If at First You Don’t Succeed…
In advance of 2013, the Red Sox again fired the team’s manager, changed the executive suite, and reinvented the workforce. The new goal: replace high-cost and complaining “superstars” with a talented new group who bought into the new model. The organization became more horizontal and the salary of the team dropped by 20%. Meanwhile, over the course of the year, productivity increased by 40%.
2012 Red Sox salaries totaled $173,186,617 and produced 69 wins = $2.5M per win
2013 Red Sox salaries totaled $140,657,500 and produced 97 wins = $1.45M per win
Blowing Up Legacy Media
If Alan Mutter, the former editor of the Chicago Sun Times and author of the online blog Reflections of a Newsosaur, is correct, this year the newspaper industry will see a decrease in advertising revenue for the eighth consecutive year. Sure, newspapers have union contracts and pensions to deal with in any restructuring, but that pales in comparison to a good no-trade clause for a pitcher who has a $100 million contract and can’t throw strikes any more. Legacy media’s strategy of “arguing for your limitations and they are yours” has been in full bloom for more than a decade.
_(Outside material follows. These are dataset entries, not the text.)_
(** X8: for every configuration of the search and websets server, the
    tools it records as registered are the keys of its registry that pass
    [shouldRegisterTool], in the order of the registry: a name in
    [enabledTools] that the registry does not have is never registered. *)
Theorem search_registers_the_filtered_registry (config : Search.Config) :
  registeredTools (Search.start config)
  = filter (fun t => shouldRegisterTool Search.availableTools
                       (Search.enabledTools config) t = true)
      (fst <$> Search.registry).
Proof. rewrite search_start_steps. simpl. by rewrite trackedOf_filter. Qed.

Lemma websets_tools_are_the_registry :
  Websets.allWebsetTools ≡ₚ fst <$> Websets.registry.
Proof. apply (bool_decide_unpack _). by vm_compute. Qed.

(** X9: for every list the websets-only server ends up with, a tool is
    recorded as registered exactly when it is a key of the registry and
    passes [shouldRegisterTool]: names the registry does not have are
    passed over. *)
Theorem websets_registers_the_filtered_registry (enabled : option (list string))
    (toolId : string) :
  toolId ∈ registeredTools (Websets.register enabled)
  <-> toolId ∈ fst <$> Websets.registry
      /\ shouldRegisterTool Websets.availableTools enabled toolId = true.
Proof.
  change (registeredTools (Websets.register enabled))
    with (filter (fun t => shouldRegisterTool Websets.availableTools enabled t = true)
            Websets.allWebsetTools).
  rewrite list_elem_of_filter, websets_tools_are_the_registry. tauto.
Qed.

Lemma calledOf_elem (should : string -> bool) (steps : list (string * list string))
    (fn t : string) (tools : list string) :
  (fn, tools) ∈ steps -> t ∈ tools -> should t = true ->
  fn ∈ calledOf should steps.
Proof.
  intros Hstep Ht Hshould. unfold calledOf.
  induction steps as [|g steps IH]; [by apply elem_of_nil in Hstep |].
  rewrite fmap_cons, concat_cons. apply elem_of_app.
  apply elem_of_cons in Hstep as [<-|Hstep]; [left | right; auto].
  simpl. assert (existsb should tools = true) as ->; [| left].
  apply existsb_exists. exists t. split; [by apply list_elem_of_In | done].
Qed.

Lemma toolsOf_registrar (fn : string) (tools : list string) :
  Registers.toolsOf fn = Some tools -> (fn, tools) ∈ Registers.registrars.
Proof.
  unfold Registers.toolsOf. intros H.
  destruct (List.find _ Registers.registrars) as [[fn' tools']|] eqn:Hfind; [| done].
  apply find_some in Hfind as [Hin Heq%String.eqb_eq]. simpl in *.
  inversion H; subst. by apply list_elem_of_In.
Qed.

Lemma serverTools_elem (calls : list string) (fn t : string) (tools : list string) :
  fn ∈ calls -> Registers.toolsOf fn = Some tools -> t ∈ tools ->
  t ∈ Registers.serverTools calls.
Proof.
  intros Hfn Htools Ht. unfold Registers.serverTools.
  induction calls as [|fn' calls IH]; [by apply elem_of_nil in Hfn |].
  simpl. apply elem_of_cons in Hfn as [<-|Hfn].
  - rewrite Htools. simpl. apply elem_of_app. by left.
  - destruct (Registers.toolsOf fn'); [| auto].
    simpl. apply elem_of_app. right. auto.
Qed.

Lemma registrars_are_search_steps :
  Forall (fun g => g ∈ searchSteps) Registers.registrars.
Proof. repeat constructor; apply (bool_decide_unpack _); by vm_compute. Qed.

(** X10: in the search and websets server the filter works by registration
    function, not by tool: when one tool of a function passes
    [shouldRegisterTool], the function is called, and every tool the
    function registers is on the server, named in [enabledTools] or not. *)
Theorem one_tool_registers_all_of_its_function (config : Search.Config)
    (fn t : string) (tools : list string) :
  Registers.toolsOf fn = Some tools ->
  t ∈ tools ->
  shouldRegisterTool Search.availableTools (Search.enabledTools config) t = true ->
  fn ∈ calls (Search.start config)
  /\ (forall t', t' ∈ tools ->
        t' ∈ Registers.serverTools (calls (Search.start config))).
Proof.
  intros Htools Ht Hshould.
  assert (fn ∈ calls (Search.start config)) as Hfn.
  { rewrite search_start_steps. simpl.
    apply (calledOf_elem _ _ fn t tools); [| done | done].
    pose proof registrars_are_search_steps as Hall.
    rewrite Forall_forall in Hall. by apply Hall, toolsOf_registrar. }
  split; [done |]. intros t' Ht'. by apply (serverTools_elem _ fn t' tools).
Qed.

Lemma one_tool_registers_all_of_its_function_witness :
  (Registers.toolsOf "registerResearchTool"
   = Some ["deep_research_exa"; "check_research_status_exa"]
   /\ "deep_research_exa" ∈ ["deep_research_exa"; "check_research_status_exa"]
   /\ shouldRegisterTool Search.availableTools (Search.enabledTools onlyDeepResearch)
        "deep_research_exa" = true)
  /\ ("registerResearchTool" ∈ calls (Search.start onlyDeepResearch)
      /\ (forall t', t' ∈ ["deep_research_exa"; "check_research_status_exa"] ->
            t' ∈ Registers.serverTools (calls (Search.start onlyDeepResearch)))).
Proof.
  split.
  - split; [reflexivity |]. split; [left | by vm_compute].
  - apply (one_tool_registers_all_of_its_function onlyDeepResearch
             "registerResearchTool" "deep_research_exa"
             ["deep_research_exa"; "check_research_status_exa"]);
      [reflexivity | left | by vm_compute].
Defined.

(** With only [deep_research_exa] asked for, the status check is on the
    server as well, though the record of registered tools leaves it out. *)
Example status_check_comes_with_deep_research :
  registeredTools (Search.start onlyDeepResearch) = ["deep_research_exa"]
  /\ Registers.serverTools (calls (Search.start onlyDeepResearch))
     = ["deep_research_exa"; "check_research_status_exa"].
Proof. by vm_compute. Qed.

(** X11: in the websets-only server each registration function is called
    exactly when one of the tools of its flag passes [shouldRegisterTool]:
    the filter on "search" keeps the four search tools of the management
    list, the filter on "item" the three item tools of the core list, so
    [delete_webset_item_exa] counts for the management registration only,
    and [search_webset_items_exa] for the management and the item
    registrations, not for the search registration. *)
Theorem websets_calls_by_flag (enabled : option (list string)) :
  calls (Websets.register enabled)
  = calledOf (shouldRegisterTool Websets.availableTools enabled) websetsSteps.
Proof.
  unfold Websets.register, calledOf, call. simpl.
  by rewrite !orb_false_r, app_nil_r.
Qed.

(** ** The contents tool *)

(** X12: [get_contents_exa] sends no request for more than ten URLs and
    exactly one otherwise; its result is an error result exactly when the
    limit is exceeded, the request is rejected, or the answer has no body
    to read.  An answer without results is reported without the flag. *)
Theorem contents_error_flag (args : Contents.Args.t) (reply : Reply Contents.Body) :
  length (fst (Contents.get_contents_exa args reply))
  = (if (10 <? length (Contents.Args.urls args))%nat then 0 else 1)%nat
  /\ isError (snd (Contents.get_contents_exa args reply))
     = if (10 <? length (Contents.Args.urls args))%nat || unreadable reply
       then Some true else None.
Proof.
  unfold Contents.get_contents_exa.
  destruct (10 <? length (Contents.Args.urls args))%nat; [done |].
  split; [done |]. simpl.
  destruct reply as [[msg| |d]|e]; simpl; try done.
  - by destruct (Contents.ExaContentsResponse.results d).
  - apply catchBlock_isError.
Qed.

(** X13: the request of [get_contents_exa] carries the caller's URLs and
    always has a [text] member: a boolean is passed on as it is, [false]
    included, so text is asked for by default only, when the caller leaves
    [text] out; a text object keeps its [includeHtmlTags] and never carries
    a zero [maxCharacters] (3000 takes its place, as it does when [text] is
    left out).  The request always names a live-crawl mode ([fallback] when
    none was given); a highlights object never carries a zero
    [numSentences] (3 takes its place) nor a falsy [highlightsPerUrl] or
    [query], and sub-pages always carry a maximum. *)
Theorem contents_request_defaults (args : Contents.Args.t) :
  Contents.ExaContentsRequest.urls (Contents.buildRequest args) = Contents.Args.urls args
  /\ match Contents.Args.text args with
     | Some (Contents.Bool b) =>
         Contents.ExaContentsRequest.text (Contents.buildRequest args)
         = Some (Contents.Bool b)
     | Some (Contents.Options o) =>
         exists n,
           Contents.ExaContentsRequest.text (Contents.buildRequest args)
           = Some (Contents.Options
                     (Contents.TextOptions.mk (Some n)
                        (Contents.TextOptions.includeHtmlTags o)))
           /\ n <> 0%Z
           /\ (Contents.TextOptions.maxCharacters o = Some n
               \/ n = 3000%Z
                  /\ (Contents.TextOptions.maxCharacters o = None
                      \/ Contents.TextOptions.maxCharacters o = Some 0%Z))
     | None =>
         Contents.ExaContentsRequest.text (Contents.buildRequest args)
         = Some (Contents.Options (Contents.TextOptions.mk (Some 3000%Z) None))
     end
  /\ (exists l,
        Contents.ExaContentsRequest.livecrawl (Contents.buildRequest args) = Some l
        /\ (l = Contents.fallback \/ Contents.Args.livecrawl args = Some l))
  /\ match Contents.ExaContentsRequest.highlights (Contents.buildRequest args) with
     | Some (Contents.Options o) =>
         (exists n, Contents.HighlightOptions.numSentences o = Some n /\ n <> 0%Z)
         /\ Contents.HighlightOptions.highlightsPerUrl o <> Some 0%Z
         /\ Contents.HighlightOptions.query o <> Some EmptyString
     | Some (Contents.Bool b) => Contents.Args.highlights args = Some (Contents.Bool b)
     | None => Contents.Args.highlights args = None
     end
  /\ match Contents.ExaContentsRequest.subpages (Contents.buildRequest args) with
     | Some sp => exists n, Contents.Subpages.max sp = Some n
     | None => Contents.Args.subpages args = None
     end.
Proof.
  assert (forall x d, d <> 0%Z -> Contents.or_number x d <> 0%Z) as Hor.
  { intros [n|] d Hd; simpl; [| done]. by destruct (Z.eqb_spec n 0). }
  unfold Contents.buildRequest. simpl. split; [done |]. split; [| split; [| split]].
  - destruct (Contents.Args.text args) as [[b|o]|]; simpl; try done.
    eexists. split; [reflexivity |]. split; [by apply Hor |].
    destruct (Contents.TextOptions.maxCharacters o) as [n|]; simpl; [| by right; split; [| left]].
    destruct (Z.eqb_spec n 0) as [->|Hn]; [right; split; [done | by right] | by left].
  - destruct (Contents.Args.livecrawl args) as [l|]; eexists;
      (split; [reflexivity |]); simpl; auto.
  - destruct (Contents.Args.highlights args) as [[b|o]|]; simpl; try done.
    split; [| split].
    + eexists. split; [reflexivity |]. by apply Hor.
    + destruct (Contents.HighlightOptions.highlightsPerUrl o) as [n|]; simpl; [| done].
      destruct (Z.eqb_spec n 0); congruence.
    + by destruct (Contents.HighlightOptions.query o) as [[|]|].
  - destruct (Contents.Args.subpages args) as [sp|]; simpl; [by eexists | done].
Qed.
The reality is that reinvention can be achieved. Yes, sports team analogies may be easy, but this reinvention does offer real transferable lessons: The Red Sox were bloated failures. The team was misleading folks on what it called its “record number of sellouts,” the players were dislikable and a franchise once beloved was losing its brand equity.
Instead of tweaking the model, they blew it up. And just one year later they’re in the World Series.
Josh Fenton is the co-founder of GoLocal24, a digital news company focused on local media in midsized markets (not hyperlocal).